As layoffs rise, wrongful-termination suits may follow

Labor attorneys advise firms on defensible downsizing. Avoid the appearance of bias by category, one says.

Lured away from her job in Houston to take an executive position at Dell Inc., Jan Chapman persuaded her husband to quit his job, move with her to Austin, Texas, and buy a house at the height of the real estate bubble.

Seven months later, the computer maker laid off Chapman, whose 25-year career in human resources had been filled with flattering performance evaluations.

Chapman, 59, and three other top female managers have filed a class-action lawsuit against Dell, alleging age and sex discrimination in the company's termination of 8,000 employees over the last year.

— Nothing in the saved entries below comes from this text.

(** Mode [W]: the ISAM file first; the database follows when it accepts. *)
Lemma isam_stage_w op fcd filename (s : sys W) :
  g_mode (gl s) = ch "W" → isam fcd ≠ ch "S" → memeq filename (bs "pqfh") 4 = false →
  is_update op = true → (n ≤ length (record fcd))%nat →
  ∃ s1 fcd1, isam_stage op 0 filename fcd s = (s1, inr (fcd1, negb (accepts op (rec_of fcd) (isam_of (world s))))) ∧
    same_call fcd fcd1 ∧ gl s1 = gl s ∧ rec_of fcd1 = rec_of fcd ∧ db_of (world s1) = db_of (world s) ∧
    st_ok fcd1 = accepts op (rec_of fcd) (isam_of (world s)) ∧
    isam_of (world s1) = if accepts op (rec_of fcd) (isam_of (world s)) then upd op (rec_of fcd) (isam_of (world s))
                         else isam_of (world s).
Proof.
  intros Hg Hi Hpq Hop Hrec.
  destruct (ext_update op fcd s Hop Hrec) as (s1 & fcd1 & Hx & Hsame & Hg1 & Hd1 & Hr1 & Hacc & Hst & Hi1).
  exists s1, fcd1. rewrite <-Hacc. split; [|by split_and!; try apply Hsame].
  unfold isam_stage. rewrite (bind_ok _ _ _ _ _ (is_mode_run "I" s)), (bind_ok _ _ _ _ _ (is_mode_run "W" s)), Hg, Hpq.
  change (ch "W" =? ch "I") with false. change (ch "W" =? ch "W") with true. cbn [orb andb negb].
  rewrite (bind_ok _ _ _ _ _ Hx).
  assert ((op =? OP_UNLOCK) = false) as -> by (by destruct (is_update_cases op Hop) as [->|[->| ->]]).
  erewrite (bind_ok (mret ())) by done. rewrite (bind_ok _ _ _ _ _ (is_mode_run _ _)), Hg1, Hg.
  change (ch "W" =? ch "W") with true. cbn [negb]. rewrite Hst.
  destruct Hsame as (Hi' & _). destruct (st_ok fcd1); cbn [negb]; [|done].
  rewrite Hi', (proj2 (Z.eqb_neq _ _) Hi). done.
Qed.

Lemma do_op_w op fcd (s : sys W) :
  g_mode (gl s) = ch "W" → is_update op = true → (n ≤ length (record fcd))%nat →
  ∃ s2 fcd2, do_op op None n fcd s = (s2, inr (set_status (take 2 (status fcd)) fcd2)) ∧ gl s2 = gl s ∧
    isam_of (world s2) = isam_of (world s) ∧
    (db_of (world s2) = db_of (world s) ∨ db_of (world s2) = upd op (rec_of fcd) (db_of (world s))).
Proof.
  intros Hm Hop Hrec. destruct (is_update_cases op Hop) as [->|[->| ->]].
  - destruct (db_write fcd s Hrec) as (s1 & fcd1 & Hw & _ & Hg1 & Hi & _ & Hdb).
    change (do_op OP_WRITE None n fcd) with (do_write (take 2 (status fcd)) fcd). unfold do_write.
    rewrite (bind_ok _ _ _ _ _ Hw). rewrite (bind_ok _ _ _ _ _ (is_mode_run _ _)), Hg1, Hm.
    exists s1, fcd1. split_and!; try done. rewrite Hdb. destruct (st_ok fcd1); auto.
  - destruct (db_rewrite fcd s Hrec) as (s1 & fcd1 & ret & Hw & _ & Hg1 & Hi & _ & Hdb).
    change (do_op OP_REWRITE None n fcd) with (do_rewrite OP_REWRITE (take 2 (status fcd)) None n fcd).
    unfold do_rewrite. rewrite (bind_ok _ _ _ _ _ Hw). rewrite (bind_ok _ _ _ _ _ (is_mode_run _ _)), Hg1, Hm.
    exists s1, fcd1. split_and!; try done. rewrite Hdb. destruct (st_ok fcd1); auto.
  - destruct (db_delete fcd s Hrec) as (s1 & fcd1 & Hw & _ & Hg1 & Hi & _ & Hdb).
    change (do_op OP_DELETE None n fcd) with (do_delete (take 2 (status fcd)) n fcd).
    unfold do_delete. rewrite (bind_ok _ _ _ _ _ Hw). rewrite (bind_ok _ _ _ _ _ (is_mode_run _ _)), Hg1, Hm.
    exists s1, fcd1. split_and!; try done. rewrite Hdb. destruct (st_ok fcd1); auto.
Qed.

Lemma mode_w_decides op fcd (s : sys W) filename :
  call "W" fcd s filename → is_update op = true →
  ∃ s' fcd', pqfh op fcd s = (s', inr fcd') ∧
    st_ok fcd' = accepts op (rec_of fcd) (isam_of (world s)) ∧
    if st_ok fcd'
    then isam_of (world s') = upd op (rec_of fcd) (isam_of (world s)) ∧
         (db_of (world s') = db_of (world s) ∨ db_of (world s') = upd op (rec_of fcd) (db_of (world s)))
    else isam_of (world s') = isam_of (world s) ∧ db_of (world s') = db_of (world s).
Proof.
  intros Hc Hop. pose proof Hc as [_ _ [_ Hpq] _ Hisam _ Hfatal Hlock _ _ Hrec _].
  destruct (chosen_flags "W" s) as (Hm & Hf & Hl & Hr).
  rewrite (pqfh_prologue "W" op fcd s filename ltac:(tauto) Hc (update_plain _ Hop)). unfold stages.
  destruct (isam_stage_w op fcd filename (chosen "W" s) Hm Hisam Hpq Hop Hrec) as
    (s1 & fcd1 & Hst & (Hi1 & _ & Hlr1 & Hls) & Hg1 & Hr1 & Hd1 & Hok & His1).
  rewrite (bind_ok _ _ _ _ _ Hst). cbv beta iota. change (world (chosen "W" s)) with (world s) in *.
  destruct (accepts op (rec_of fcd) (isam_of (world s))) eqn:Eacc; cbn [negb].
  2:{ exists s1, fcd1. split; [done|]. split; [done|]. by rewrite Hok. }
  assert (mode_a_stage op n filename fcd1 s1 = (s1, inr (fcd1, None, false))) as Hma.
  { unfold mode_a_stage. rewrite (bind_ok _ _ _ _ _ (is_mode_run _ _)), Hg1, Hm. done. }
  rewrite (bind_ok _ _ _ _ _ Hma). cbv beta iota.
  destruct (do_op_w op fcd1 (held s1)) as (s2 & fcd2 & Hrun & Hg2 & Hi2 & Hd2);
    [by rewrite <-Hm, <-Hg1|done|lia|].
  assert (st_ok (set_status (take 2 (status fcd1)) fcd2) = true) as Hok2.
  { unfold st_ok in *. simpl. by rewrite take_ge by lia. }
  eexists _, _. split.
  { eapply bracket_run; [by rewrite Hg1, Hf|by rewrite Hg1, Hl|exact Hrun]. }
  rewrite Hok2. split; [done|]. cbn [world]. simpl in Hi2, Hd2. rewrite Hi2, His1. split; [done|].
  by rewrite Hr1, Hd1 in Hd2.
Qed.

(** Mode [A], delete: done in both stores with status 00; when the database
    refuses it, the ISAM file gets a record back under the key, either the one it had
    or, if the database could not read its record, the contents of the program's area,
    which need not be the record that was there. *)
Theorem mode_a_delete fcd (s : sys W) filename :
  call "A" fcd s filename → in_sync s → wf_store (isam_of (world s)) →
  ∃ s' fcd', pqfh OP_DELETE fcd s = (s', inr fcd') ∧
    if st_ok fcd' then in_sync s' ∧ isam_of (world s') = upd OP_DELETE (rec_of fcd) (isam_of (world s))
    else db_of (world s') = db_of (world s) ∧
      (isam_of (world s') = isam_of (world s) ∨
       isam_of (world s') = <[key (rec_of fcd) := rec_of fcd]> (isam_of (world s))).
Proof. apply dual_delete. Qed.

(** Mode [W]: the ISAM file decides the status and its contents whatever the
    database answers; an update it refuses does not reach the database. *)
Theorem mode_w_isam_decides op fcd (s : sys W) filename :
  call "W" fcd s filename → is_update op = true →
  ∃ s' fcd', pqfh op fcd s = (s', inr fcd') ∧
    st_ok fcd' = accepts op (rec_of fcd) (isam_of (world s)) ∧
    if st_ok fcd'
    then isam_of (world s') = upd op (rec_of fcd) (isam_of (world s)) ∧
         (db_of (world s') = db_of (world s) ∨ db_of (world s') = upd op (rec_of fcd) (db_of (world s)))
    else isam_of (world s') = isam_of (world s) ∧ db_of (world s') = db_of (world s).
Proof. apply mode_w_decides. Qed.
End stores.

(** ** A concrete system: two maps of four-byte records, their key the first two bytes *)

Record toy := mk_toy { t_isam : gmap bytes bytes; t_db : gmap bytes bytes; t_refuse : bool }.

Definition toy_key (r : bytes) : bytes := take 2 r.

Definition toy_result (ok : bool) : bytes := if ok then ST_OK else ST_REC_NOT_FOUND.

Definition toy_ext (op : Z) (fcd : fcd_t) : M (sys toy) fcd_t := λ s,
  let w := world s in
  let r := take 4 (record fcd) in
  if is_update op then
    let ok := accepts toy_key op r (t_isam w) in
    (mk_sys (gl s) (mk_toy (if ok then upd toy_key op r (t_isam w) else t_isam w) (t_db w) (t_refuse w)),
     inr (set_status (toy_result ok) fcd))
  else match t_isam w !! toy_key r with
       | Some r' => (s, inr (set_status ST_OK (set_rec (blit (record fcd) 0 r') fcd)))
       | None => (s, inr (set_status ST_REC_NOT_FOUND fcd))
       end.

(** The database does what it is asked, or refuses everything. *)
Definition toy_db (op : Z) (fcd : fcd_t) : M (sys toy) fcd_t := λ s,
  let w := world s in
  if t_refuse w then (s, inr (set_status ST_REC_NOT_FOUND fcd))
  else (mk_sys (gl s) (mk_toy (t_isam w) (upd toy_key op (take 4 (record fcd)) (t_db w)) false),
        inr (set_status ST_OK fcd)).

#[export] Instance toy_handlers : Handlers toy := {|
  h_pqfh_file := λ _, Some (bs "A");
  EXTFH := toy_ext;
  h_json := λ _ _ fcd, mret fcd;
  h_memfh := λ _ _ fcd _, mret fcd;
  h_connect := mret tt;
  h_commit := mret tt;
  h_replica_commit := mret tt;
  h_open := λ fcd _, mret (fcd, false);
  h_close := λ fcd, mret (fcd, false);
  h_start := λ fcd _, mret fcd;
  h_next_prev := λ fcd _, mret fcd;
  h_read_random := λ fcd _, mret fcd;
  h_unlock := λ fcd, mret fcd;
  h_rewrite := λ fcd, fcd ← toy_db OP_REWRITE fcd; mret (fcd, true);
  h_write := λ fcd, fcd ← toy_db OP_WRITE fcd; mret (fcd, false);
  h_delete := toy_db OP_DELETE;
  h_delete_file := λ fcd, mret fcd;
|}.

Lemma toy_st_ok ok fcd : st_ok (set_status (toy_result ok) fcd) = ok.
Proof. by destruct ok. Qed.

Lemma same_call_status st fcd : length st = 2%nat → same_call fcd (set_status st fcd).
Proof. by intros. Qed.

#[export] Instance toy_isam : IsamFile t_isam t_db toy_key 4.
Proof.
  split.
  - intros op fcd s Hop Hlen. unfold EXTFH. simpl. unfold toy_ext. rewrite Hop.
    eexists _, _. split; [done|]. split; [apply same_call_status; by destruct (accepts _ _ _ _)|].
    rewrite toy_st_ok. split_and!; try done. by destruct (accepts _ _ _ _).
  - intros fcd s Hlen Hwf. unfold EXTFH. simpl. unfold toy_ext.
    change (is_update OP_READ_RANDOM) with false. cbv iota. unfold rec_of.
    destruct (t_isam (world s) !! toy_key (take 4 (record fcd))) as [r|] eqn:E.
    + destruct (Hwf _ _ E) as [_ Hl]. eexists _, _. split; [done|]. split.
      { split_and!; try done. apply blit_length. lia. }
      split_and!; try done. simpl. unfold blit. simpl. by rewrite <-Hl, take_app_length.
    + eexists _, _. split; [done|]. split; [by apply same_call_status|]. done.
Qed.

Lemma toy_db_run op fcd (s : sys toy) :
  ∃ s' fcd', toy_db op fcd s = (s', inr fcd') ∧ same_call fcd fcd' ∧ gl s' = gl s ∧
    t_isam (world s') = t_isam (world s) ∧ rec_of 4 fcd' = rec_of 4 fcd ∧
    t_db (world s') = if st_ok fcd' then upd toy_key op (rec_of 4 fcd) (t_db (world s)) else t_db (world s).
Proof.
  unfold toy_db. destruct (t_refuse (world s)); eexists _, _; (split; [done|]);
    (split; [by apply same_call_status|]); done.
Qed.

#[export] Instance toy_dbfile : DbFile t_isam t_db toy_key 4.
Proof.
  split; intros fcd s Hlen.
  - destruct (toy_db_run OP_WRITE fcd s) as (s' & fcd' & Hrun & Hsame & Hg & Hi & Hr & Hd).
    exists s', fcd'. unfold h_write. simpl. rewrite (bind_ok _ _ _ _ _ Hrun).
    split_and!; try done; try apply Hsame. by rewrite Hr.
  - destruct (toy_db_run OP_REWRITE fcd s) as (s' & fcd' & Hrun & Hsame & Hg & Hi & Hr & Hd).
    exists s', fcd', true. unfold h_rewrite. simpl. rewrite (bind_ok _ _ _ _ _ Hrun).
    split_and!; try done; apply Hsame.
  - destruct (toy_db_run OP_DELETE fcd s) as (s' & fcd' & Hrun & Hsame & Hg & Hi & Hr & Hd).
    exists s', fcd'. unfold h_delete. simpl. split; [done|]. split; [done|]. split; [done|]. split; [done|].
    split; [intros _; by left|done].
Qed.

The suit, filed in federal court in San Francisco, is one of only a few so far emanating from the mass layoffs sweeping the country.

But labor and employment lawyers warn that a tidal wave of wrongful-termination suits is expected in the coming months as the jobless burn through their savings, run up debt and find few work prospects in the worst economic downturn in decades.

Attorneys specializing in labor law say they haven't been this busy since the late 1980s, as strapped corporate clients seek their counsel on how to reduce staff without inviting litigation.

"Unfortunately, we're doing a lot of that lately. Nobody is immune," said Jay P. Krupin, who leads the labor and employment practice at Epstein Becker Green's Washington office.

Krupin walks clients through a checklist of laws and company policies that need to be considered in identifying positions to be eliminated, including notification requirements, severance pay provisions and a "disparate impact analysis" to guard against terminating those in a protected class who might have grounds to sue. Title VII of the Civil Rights Act prohibits employers from discriminating on the basis of race, color, religion, sex or national origin.

The 20-year-old Worker Adjustment and Retraining Notification Act, called the WARN Act, requires employers to give at least 60 days' notice of plant closings that eliminate 50 or more jobs, and before mass layoffs affecting 500 employees or more than a third of the workforce. Lawyers and staff members at two San Francisco law firms that have dissolved in recent weeks, Thelen and Heller Ehrman, have sued their former employers, alleging violations of WARN Act terms.

"If you got rid of a number of employees and they all happened to be over 40, they would have a cause of action" for age discrimination, Krupin said. The same could apply to disproportionate dismissal of minorities or women, he said, even if there wasn't deliberate intent to target those workers.